City, JEA want out of Plant Vogtle deal
The city of Jacksonville and its public utility, JEA, are suing the owners of a proposed nuclear power plant in Georgia to exit a 2008 deal to purchase power and pay for construction costs.
Attorneys for the city filed a complaint in the 4th Judicial Circuit the same day co-owners of the Plant Vogtle nuclear power plant in Georgia sued JEA in federal court, alleging the utility is trying to breach the terms of the contract.
According to The Florida Times-Union in August, officials with the Municipal Electric Authority in Georgia and JEA Interim CEO Aaron Zahn sparred for weeks through written correspondence about JEA potentially exiting the deal because of cost overruns and missed deadlines.
Zahn wants to void the contract and is asking the plant’s owners, comprising Georgia Power, the City of Dalton, Oglethorpe Power and MEAG, to vote against continuing after $2.3 billion in new cost overruns. Zahn also wants the Sept. 24 vote pushed to October.
The now $27 billion project is an expansion of the existing Plant Vogtle that includes the construction and operation of two additional reactors.
In 2008, JEA agreed to a 20-year power purchase agreement that could cost ratepayers about $2.3 billion. JEA is responsible for those costs even if the reactors never come online.
When it was announced, the expansion was set to cost around $9.7 billion.
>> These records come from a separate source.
Lemma commit_step_when tk tx d r tx' e :
  tx_when tx d -> commit_step tk tx = (r, tx', e) -> eff_when d e /\ tx' = None.
Proof.
  intros Htx Hc. unfold commit_step in Hc. destruct tx as [t|]; [|by simplify_eq].
  assert (Hm : eff_when d (mk_eff (tx_locks t) (tx_writes t))) by (apply mk_eff_when; intros; by apply (Htx t)).
  repeat case_match; simplify_eq; by auto.
Qed.

Lemma begin_step_when tk tx d r tx' : tx_when tx d -> begin_step tk tx = (r, tx') -> tx_when tx' d.
Proof.
  unfold begin_step. intros Htx Hb. destruct tx as [t|]; [by simplify_eq|].
  destruct (tk_fault tk); simplify_eq; apply tx_when_empty; by intros ? [= <-].
Qed.

(** One step of a thread whose writes are known. *)
Lemma thread_step_when {A} others tk (th th' : thread A) d e os :
  writes_when W (th_prog th) -> tx_when (th_tx th) d ->
  thread_step others tk th d = Some (th', e, os) ->
  writes_when W (th_prog th') /\ tx_when (th_tx th') (apply_eff e d) /\ eff_when d e.
Proof.
  destruct th as [p tx log]. unfold thread_step. simpl. intros Hp Htx Hs.
  destruct p; simpl in Hp; try done.
  - destruct (begin_step tk tx) as [r tx'] eqn:E. simplify_eq/=. split_and!; [done| |done]. by eapply begin_step_when.
  - destruct (exec_step _ _ _ _ _ _) as [[[r tx'] e']|] eqn:E; [|done]. simplify_eq/=.
    destruct Hp as [Hq Hk]. destruct (exec_step_when _ _ _ _ _ _ _ _ _ Hq Htx E). split_and!; [apply Hk|done..].
  - destruct (commit_step _ _) as [[r tx'] e'] eqn:E. simplify_eq/=.
    destruct (commit_step_when _ _ _ _ _ _ Htx E) as [? ->]. split_and!; [done|by intros ?|done].
  - simplify_eq/=. split_and!; [done|by intros ?|done].
  - simplify_eq/=. by split_and!.
  - simplify_eq/=. by split_and!.
Qed.
End stable.

(** A run alone changes the database by writes in [W] only. *)
Lemma writes_in_run W {A} (p : prog A) orc w a w' :
  writes_in W p -> tx_in W (w_tx w) -> run p orc w = Some (a, w') ->
  exists ws, Forall W ws /\ w_db w' = apply_writes ws (w_db w).
Proof.
  assert (Heff : forall e d, eff_in W e ->
    (exists ws, Forall W ws /\ w_db w' = apply_writes ws (apply_eff e d)) ->
    exists ws, Forall W ws /\ w_db w' = apply_writes ws d).
  { intros e d (ws1 & H1 & E1)%(eff_in_writes W e d) (ws & Hws & E). exists (ws1 ++ ws).
    by rewrite Forall_app, apply_writes_app, <- E1. }
  revert w. induction p; intros w Hp Ht Hr; simpl in Hp, Hr; simplify_eq.
  - exists []. by split.
  - destruct (begin_step _ _) as [r tx'] eqn:Eb. refine (H r _ (Hp r) _ Hr). simpl. intros t ->.
    unfold begin_step in Eb. repeat case_match; simplify_eq; eauto.
  - destruct Hp as [Hq Hk]. destruct (exec_step _ _ _ _ _ _) as [[[r tx'] e]|] eqn:Ee; [|done].
    destruct (exec_step_in _ _ _ _ _ _ _ _ _ _ Ee Hq Ht) as [Ht' He].
    apply (Heff e _ He). by refine (H r _ (Hk r) _ Hr).
  - destruct (commit_step _ _) as [[r tx'] e] eqn:Ee. destruct (commit_step_in _ _ _ _ _ _ Ee Ht) as [Ht' He].
    apply (Heff e _ He). by refine (H r _ (Hp r) _ Hr).
  - by refine (IHp _ Hp _ Hr).
  - by refine (H _ _ (Hp _) _ Hr).
  - by refine (IHp _ Hp _ Hr).
Qed.

(** ** The weakest precondition *)

Section wp.
Context (guar : list lock -> db -> db -> Prop) (tick_ok : db -> tick -> Prop).

(** Another transaction, holding other locks than [L], commits. *)
Definition env_step (L : list lock) (d d' : db) : Prop :=
  exists L' ws, (forall l, l ∈ L' -> l ∉ L) /\ (forall w, w ∈ ws -> lock_of w ∈ L') /\
    d' = apply_writes ws d /\ guar L' d d'.

Definition rely (L : list lock) : db -> db -> Prop := rtc (env_step L).

Definition eff_ok (d : db) (e : eff) : Prop :=
  match e with NoEff => True | Eff L ws => guar L d (apply_writes ws d) end.

Fixpoint wp {A} (p : prog A) (tx : option txst) (log : list (db * db)) (d : db)
    (Q : A -> option txst -> list (db * db) -> db -> Prop) : Prop :=
  match p with
  | Ret a => Q a tx log d
  | BeginTx k => forall tk r tx', tick_ok d tk -> begin_step tk tx = (r, tx') ->
      forall d', rely (locks_of tx') d d' -> wp (k r) tx' log d' Q
  | Exec c s k => forall others tk r tx' e, tick_ok d tk ->
      exec_step others tk c s tx d = Some (r, tx', e) ->
      eff_ok d e /\
      forall d', rely (locks_of tx') (apply_eff e d) d' -> wp (k r) tx' (add_log e d log) d' Q
  | Commit k => forall tk r tx' e, tick_ok d tk -> commit_step tk tx = (r, tx', e) ->
      eff_ok d e /\
      forall d', rely (locks_of tx') (apply_eff e d) d' -> wp (k r) tx' (add_log e d log) d' Q
  | Rollback k => forall d', rely [] d d' -> wp k None log d' Q
  | Ask q k => forall tk d', tick_ok d tk -> rely (locks_of tx) d d' -> wp (k (q tk)) tx log d' Q
  | Emit o k => forall d', rely (locks_of tx) d d' -> wp k tx log d' Q
  end.

#[export] Instance rely_preorder L : PreOrder (rely L).
Proof. unfold rely. apply _. Qed.

Lemma rely_refl L d : rely L d d.
Proof. apply rtc_refl. Qed.

(** A thread that holds fewer locks is disturbed by more. *)
Lemma rely_weaken L L' d d' : L' ⊆ L -> rely L d d' -> rely L' d d'.
Proof.
  intros HL. apply (rtc_congruence id). intros ? ? (K & ws & H1 & H2 & H3 & H4).
  exists K, ws. split_and!; [|done..]. intros l Hl HL'. eapply H1; eauto.
Qed.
Since then, the United States has shifted focus from nuclear energy toward cheaper natural gas and other alternatives.
Plant Vogtle is the only active nuclear power plant under construction in the U.S.
Attorneys for the city argue that the JEA board of directors did not have the authority to enter into the agreement in 2008, making the contract invalid.
MEAG also has asked a federal judge in Georgia to force JEA to remain a partner in the project.
Council approves grant from UAE
Jacksonville City Council members approved legislation Tuesday allowing the city to receive a $2.775 million grant from United Arab Emirates to help address damage done by Hurricane Irma a year ago.
The grant will fund projects including:
• $425,000 to Duval County Public Schools for an architecture career academy and computer labs at William M. Raines High School and Jean Ribault High School.
• $250,000 to Builders Care and $400,000 for Habitat for Humanity of Jacksonville Inc. for the Ken Knight Drive Neighborhood Home Repair and Restoration Project.
• $900,000 to I.M. Sulzbacher Center for mobile medical clinics.
• $800,000 to the City of Jacksonville to restore Charles Reese Park and to improve public infrastructure on Ken Knight Drive.
Projects could begin in late 2018 or early 2019.